You’ll want to set up a directory specifically for this homework assignment within your class directory. For example, your class directory is called ENVS-193DS
, while your directory for this homework assignment could be called something like ENVS-193DS_homework-01
. Then, you can create a project within the directory for this assignment. Afterward, you can save your code and data into the same directory.
Problem 1. Measures of central tendency and data spread (8 points)
After the major rains this winter, you’re interested in what’s happening with the Pacific treefrog (Pseudacris hypochondriaca) population at North Campus Open Space. You’ve collected the following masses (in grams) for tree frogs in one night of sampling (frogs can be hard to catch!):
\[ 23, 32, 39, 25, 35, 28 \]
- In one sentence, categorize this data set: what type of data did you collect, and why is it that type? (2 points)
- Calculate the sample mean. Express your answer with the correct units. (2 points)
- Calculate the sample variance. Express your answer with the correct units. (2 points)
- Calculate the sample standard deviation. Express your answer with the correct units. (2 points)
Problem 2. Visualizing data (9 points)
In this problem, you’ll work with data collected by the National Snow and Ice Data Center on glacial mass and sea level rise.
Getting set up:
Read the overview information about the data set from the database.
Download the two data files from Canvas (linked in the Homework 1 assignment page) into your directory (aka folder) for this assignment.
- Data file 1:
glacial_volume_loss_copy.csv
- Data file 2:
glacial_volume_loss.csv
- Data file 1:
Open up the two data files and look at them side-by-side. In one sentence, explain how the data files are different. (1 point)
Read the metadata (data/information about the data) in data file 2 (
glacial_volume_loss.csv
) to understand what each column means.
Coding:
- Make sure your data files and your script (R script, Quarto, or RMarkdown document) is in the same folder as the data file.
- Load the
tidyverse
package.
- Read in data file 1 using
read_csv(“glacial_volume_loss_copy.csv”)
and store that as an object namedglaciers
.
- Create a histogram of annual sea level rise. (4 points)
- Create a scatterplot of cumulative sea level rise through time (year on the x-axis, cumulative sea level rise on the y-axis). (4 points)
Problem 3. Personal data (20 points total)
This quarter, you’ll collect data from your own life to see how data science concepts are part of your daily existence. For this homework assignment, you’ll come up with two ideas for data collection. The data you collect:
- has to be something you can get at least 30 observations on by week 10 (e.g. minutes to get from ENVS 193DS to your next class, not number of shark views per week)
- can’t something you can get from data collection objects (e.g. number of steps in a day)
- has to be something that you could actually remember to write down (e.g. liters of water consumed in a day, not time spent on tiktok)
- has to be be shaped by a question (e.g. how much water do i drink in a day?)

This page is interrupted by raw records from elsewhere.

(** A reference that may not be dialed, with its 500. *)
Lemma markInvalid_converted cert ref unfiltered ns b :
  ~ ref_dialable ref ns -> ~ ref_in_cluster ref ns -> (0 < ref_weight ref)%Z -> be_Weight b = ref_weight ref ->
  be_URL b <> "" -> be_Protocol b = BackendProtocolHTTP -> be_TLS b = None ->
  be_UnavailableStatus b = StatusInternalServerError -> backend_converted cert ref unfiltered ns b.
Proof. intros Hd Hc Hw Hb Hu Hp Ht Hs. split; rewrite ?Hp, ?Ht, ?Hs; try done; [lia|set_solver]. Qed.
Lemma in_cluster_dialable ref ns :
  IsExternalBackendRef ref = false -> ~ ref_in_cluster ref ns -> ~ ref_dialable ref ns.
Proof. intros He Hc [[H _]|[H _]]; [congruence|done]. Qed.
Lemma external_invalid cert ref unfiltered ns name svcNs :
  (0 <= ref_weight ref)%Z -> IsExternalBackendRef ref = true -> ~ ref_authorized ref ns ->
  ref_converted cert ref unfiltered ns
    (markInvalidBackend (ref_weight ref) name svcNs defaultServicePort (rv_clusterDomain rv)).
Proof.
  intros Hw He Ha. unfold markInvalidBackend, ref_converted. destruct (Z.leb_spec (ref_weight ref) 0); [done|].
  pose proof (external_not_in_cluster ref ns He) as Hc.
  apply markInvalid_converted; try done. by intros [[_ H']|[H' _]].
Qed.
(** An ExternalBackend is dialed without TLS of its own. *)
Lemma external_converted cert ref (unfiltered : Prop) ns b :
  IsExternalBackendRef ref = true -> ref_authorized ref ns -> (0 <= ref_weight ref)%Z -> be_Weight b = ref_weight ref ->
  be_URL b <> "" -> be_Protocol b ∈ [BackendProtocolHTTP; BackendProtocolH2C] -> be_TLS b = None ->
  (unfiltered -> be_UnavailableStatus b = 0%Z) -> backend_converted cert ref unfiltered ns b.
Proof.
  intros He Ha Hw Hb Hu Hin Ht Hs. split; try done.
  - split; [intros _; by left|auto].
  - by intros ?%external_not_in_cluster.
Qed.
Lemma resolveBackendTLS_policy ref ns url tls url' :
  resolveBackendTLS rv (ref_namespace ref ns) (gb_Name ref) (default defaultServicePort (gb_Port ref)) url =
    (tls, url') -> tls = ref_policy ref ns.
Proof.
  unfold resolveBackendTLS, ref_policy.
  destruct (rv_tls rv) as [f|]; simpl; [destruct (f _ _ _)|]; congruence.
Qed.
(** A Service is dialed unless it declares TLS and no policy supplies it. *)
Lemma in_cluster_status ref ns (failClosed : bool) :
  ref_in_cluster ref ns ->
  failClosed = negb (bool_decide (is_Some (ref_policy ref ns))) && isTLSAppProtocol (ref_appProtocol ref ns) ->
  failClosed = false <-> ref_dialable ref ns.
Proof.
  intros Hc ->. rewrite andb_false_iff, negb_false_iff, bool_decide_eq_true. unfold ref_dialable.
  destruct (ref_policy ref ns) as [p|], (isTLSAppProtocol _); split; try naive_solver.
  intros [[H _]|[_ H]]; [by destruct (external_not_in_cluster ref ns)|by destruct (H eq_refl)].
Qed.
Lemma attach_Some tls cert : is_Some (attachGatewayClientCert tls cert) <-> is_Some tls.
Proof. rewrite !is_Some_alt. destruct tls, cert; done. Qed.
Lemma pair_values_app l1 l2 key : pair_values (l1 ++ l2) key = pair_values l1 key ++ pair_values l2 key.
Proof. apply omap_app. Qed.
Lemma pair_values_nil pairs key : pair_values pairs key = [] <-> key ∉ pairs.*1.
Proof.
  induction pairs as [|[k v] pairs IH]; [split; [by intros _ ?%elem_of_nil|done]|]. unfold pair_values in *. cbn [omap list_omap fmap list_fmap].
  rewrite not_elem_of_cons. cbn [fst snd]. case_bool_decide; [split; [done|]; naive_solver|]. rewrite IH. naive_solver.
Qed.
Lemma pair_values_grouped (f : string -> list string) keys key : NoDup keys ->
  pair_values (keys ≫= fun k => (k,.) <$> f k) key = if bool_decide (key ∈ keys) then f key else [].
Proof.
  assert (Hsame : forall l k, pair_values ((k,.) <$> l) k = l).
  { intros l k. induction l as [|v l IH]; [done|]. unfold pair_values in *. cbn. rewrite bool_decide_eq_true_2 by done. by f_equal. }
  assert (Hother : forall l k, k <> key -> pair_values ((k,.) <$> l) key = []).
  { intros l k Hk. induction l as [|v l IH]; [done|]. unfold pair_values in *. cbn. by rewrite bool_decide_eq_false_2. }
  induction keys as [|k keys IH]; intros Hnd; [by rewrite bool_decide_eq_false_2 by (by intros ?%elem_of_nil)|].
  apply NoDup_cons in Hnd as [Hni Hnd]. cbn [mbind list_bind]. rewrite pair_values_app, (IH Hnd).
  destruct (decide (k = key)) as [->|Hk].
  - rewrite Hsame, (bool_decide_eq_false_2 (key ∈ keys)), (bool_decide_eq_true_2 (key ∈ key :: keys)) by set_solver. apply app_nil_r.
  - rewrite (Hother _ _ Hk). by rewrite (bool_decide_ext (key ∈ k :: keys) (key ∈ keys)) by set_solver.
Qed.
Lemma Encode_values pairs key : query_Values (Encode pairs) key = pair_values pairs key.
Proof.
  assert (He : Encode pairs = Join ((fun kv => encode_pair kv.1 kv.2) <$> (query_keys pairs ≫= fun k => (k,.) <$> pair_values pairs k)) "&").
  { unfold Encode. f_equal. generalize (query_keys pairs). intros keys. induction keys as [|k keys IH]; [done|].
    cbn [mbind list_bind]. rewrite fmap_app, <-list_fmap_compose, IH. done. }
  unfold query_Values. rewrite He, ParseQuery_Join. fold (pair_values (query_keys pairs ≫= fun k => (k,.) <$> pair_values pairs k) key).
  assert (Hk : forall k, k ∈ query_keys pairs <-> k ∈ pairs.*1).
  { intros k. unfold query_keys. by rewrite elem_of_stable_sort, elem_of_remove_dups. }
  rewrite pair_values_grouped by (unfold query_keys; rewrite stable_sort_perm; apply NoDup_remove_dups).
  case_bool_decide as Hin; [done|]. symmetry. apply pair_values_nil. by rewrite <-Hk.
Qed.
Lemma extra_values (reqKeys : list string) base key :
  pair_values (List.filter (fun kv => negb (bool_decide (kv.1 ∈ reqKeys))) base) key =
  if bool_decide (key ∈ reqKeys) then [] else pair_values base key.
Proof.
  induction base as [|[k v] base IH]; cbn [List.filter]; [by destruct (bool_decide _)|]. cbn [fst].
  destruct (bool_decide (k ∈ reqKeys)) eqn:Hk; cbn [negb]; unfold pair_values in *; cbn [omap list_omap fst snd].
  - rewrite IH. destruct (bool_decide (key ∈ reqKeys)) eqn:Hq; [done|]. rewrite bool_decide_eq_false_2; [done|]. intros ->. by rewrite Hk in Hq.
  - rewrite IH. destruct (bool_decide (key ∈ reqKeys)) eqn:Hq; [|done]. rewrite bool_decide_eq_false_2; [done|]. intros ->. by rewrite Hk in Hq.
Qed.

Lemma merge_values baseRawQuery reqRawQuery key :
  query_Values (mergeBackendBaseQuery baseRawQuery reqRawQuery) key =
  if bool_decide (key ∈ (ParseQuery reqRawQuery).*1) then query_Values reqRawQuery key else query_Values baseRawQuery key.
Proof.
  assert (Hq : forall q, query_Values q key = pair_values (ParseQuery q) key) by done.
  assert (Hreq : bool_decide (key ∈ (ParseQuery reqRawQuery).*1) = false -> query_Values reqRawQuery key = []).
  { intros H%bool_decide_eq_false. by apply pair_values_nil. }
  assert (Happ : forall extra, query_Values (if bool_decide (reqRawQuery = "") then Encode extra else reqRawQuery +:+ "&" +:+ Encode extra) key
    = query_Values reqRawQuery key ++ pair_values extra key).
  { intros extra. pose proof (Encode_values extra key) as He. destruct (bool_decide_reflect (reqRawQuery = "")) as [Hr|_].
    - rewrite He, Hr. done.
    - rewrite (Hq (_ +:+ _)), ParseQuery_app, pair_values_app. f_equal. exact He. }
  unfold mergeBackendBaseQuery. destruct (Nat.eqb_spec (length (ParseQuery baseRawQuery)) 0) as [Hb|_].
  { apply nil_length_inv in Hb. rewrite (Hq baseRawQuery), Hb. destruct (bool_decide _) eqn:E; [done|by apply Hreq]. }
  cbn zeta. set (extra := List.filter _ (ParseQuery baseRawQuery)).
  assert (Hx : pair_values extra key = if bool_decide (key ∈ (ParseQuery reqRawQuery).*1) then [] else query_Values baseRawQuery key)
    by apply extra_values.
  destruct (Nat.eqb_spec (length extra) 0) as [Hl|_].
  - apply nil_length_inv in Hl. rewrite Hl in Hx. cbn in Hx. destruct (bool_decide _) eqn:E; [done|]. rewrite <-Hx. by apply Hreq.
  - rewrite Happ, Hx. destruct (bool_decide _) eqn:E; [by rewrite app_nil_r|]. by rewrite Hreq.
Qed.

(** The query of a backend's base path only fills gaps: in the merged query a
    parameter of the request keeps exactly the values the client sent, and a
    parameter the request does not have takes the values of the base path, for
    every pair of query strings (malformed ones included). *)
Theorem base_query_defaults (baseRawQuery reqRawQuery key : string) :
  query_Values (mergeBackendBaseQuery baseRawQuery reqRawQuery) key =
  if bool_decide (key ∈ (ParseQuery reqRawQuery).*1) then query_Values reqRawQuery key else query_Values baseRawQuery key.
Proof. apply merge_values. Qed.

(** *** Paths, hosts and headers *)

Lemma joinBackendBasePath_one_slash base path :
  joinBackendBasePath base path = TrimSuffix base "/" +:+ "/" +:+ TrimPrefix path "/".
Proof.
  assert (Hbase : HasSuffix base "/" = true -> base = TrimSuffix base "/" +:+ "/").
  { intros H. unfold TrimSuffix. rewrite H. unfold HasSuffix in H. apply andb_true_iff in H as [_ H%bool_decide_eq_true].
    rewrite <-(str_take_drop (String.length base - String.length "/") base) at 1. by rewrite H. }
  assert (Hpath : HasPrefix path "/" = true -> path = "/" +:+ str_drop 1 path) by apply (HasPrefix_drop path "/").
  unfold joinBackendBasePath. destruct (HasSuffix base "/") eqn:Hb, (HasPrefix path "/") eqn:Hp; cbn [andb negb].
  - rewrite (Hbase eq_refl) at 1. rewrite sapp_assoc. unfold TrimPrefix. by rewrite Hp.
  - rewrite (Hbase eq_refl) at 1. rewrite sapp_assoc. by rewrite TrimPrefix_none.
  - unfold TrimSuffix, TrimPrefix. rewrite Hb, Hp. cbn [String.length]. by rewrite <-(Hpath eq_refl).
  - unfold TrimSuffix. by rewrite Hb, TrimPrefix_none.
Qed.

- has to include variables that would be appropriate to share with the class
For each idea you have (remember you have to come up with two ideas), you should:
- articulate a question (2 points each)
- describe when you would write that data down (2 points each)
- describe what other variables you think you should measure (2 points each)
- describe what type of data your variables are (2 points each)
- design a data sheet with some example data: what are the columns and what are the rows? (2 points each)
Example:
- Question: How many different types of vegetables do I eat?
- I would take data after every meal.
- Date, time of day, type of vegetable, meal, whether or not it’s cooked, if it’s eaten with other things
- Date: continuous
- time of day: categorical (morning, afternoon, evening)
- meal: categorical (breakfast, lunch, dinner, snack)
- cooked: binary (yes/no)
- eaten with other things: binary (yes/no)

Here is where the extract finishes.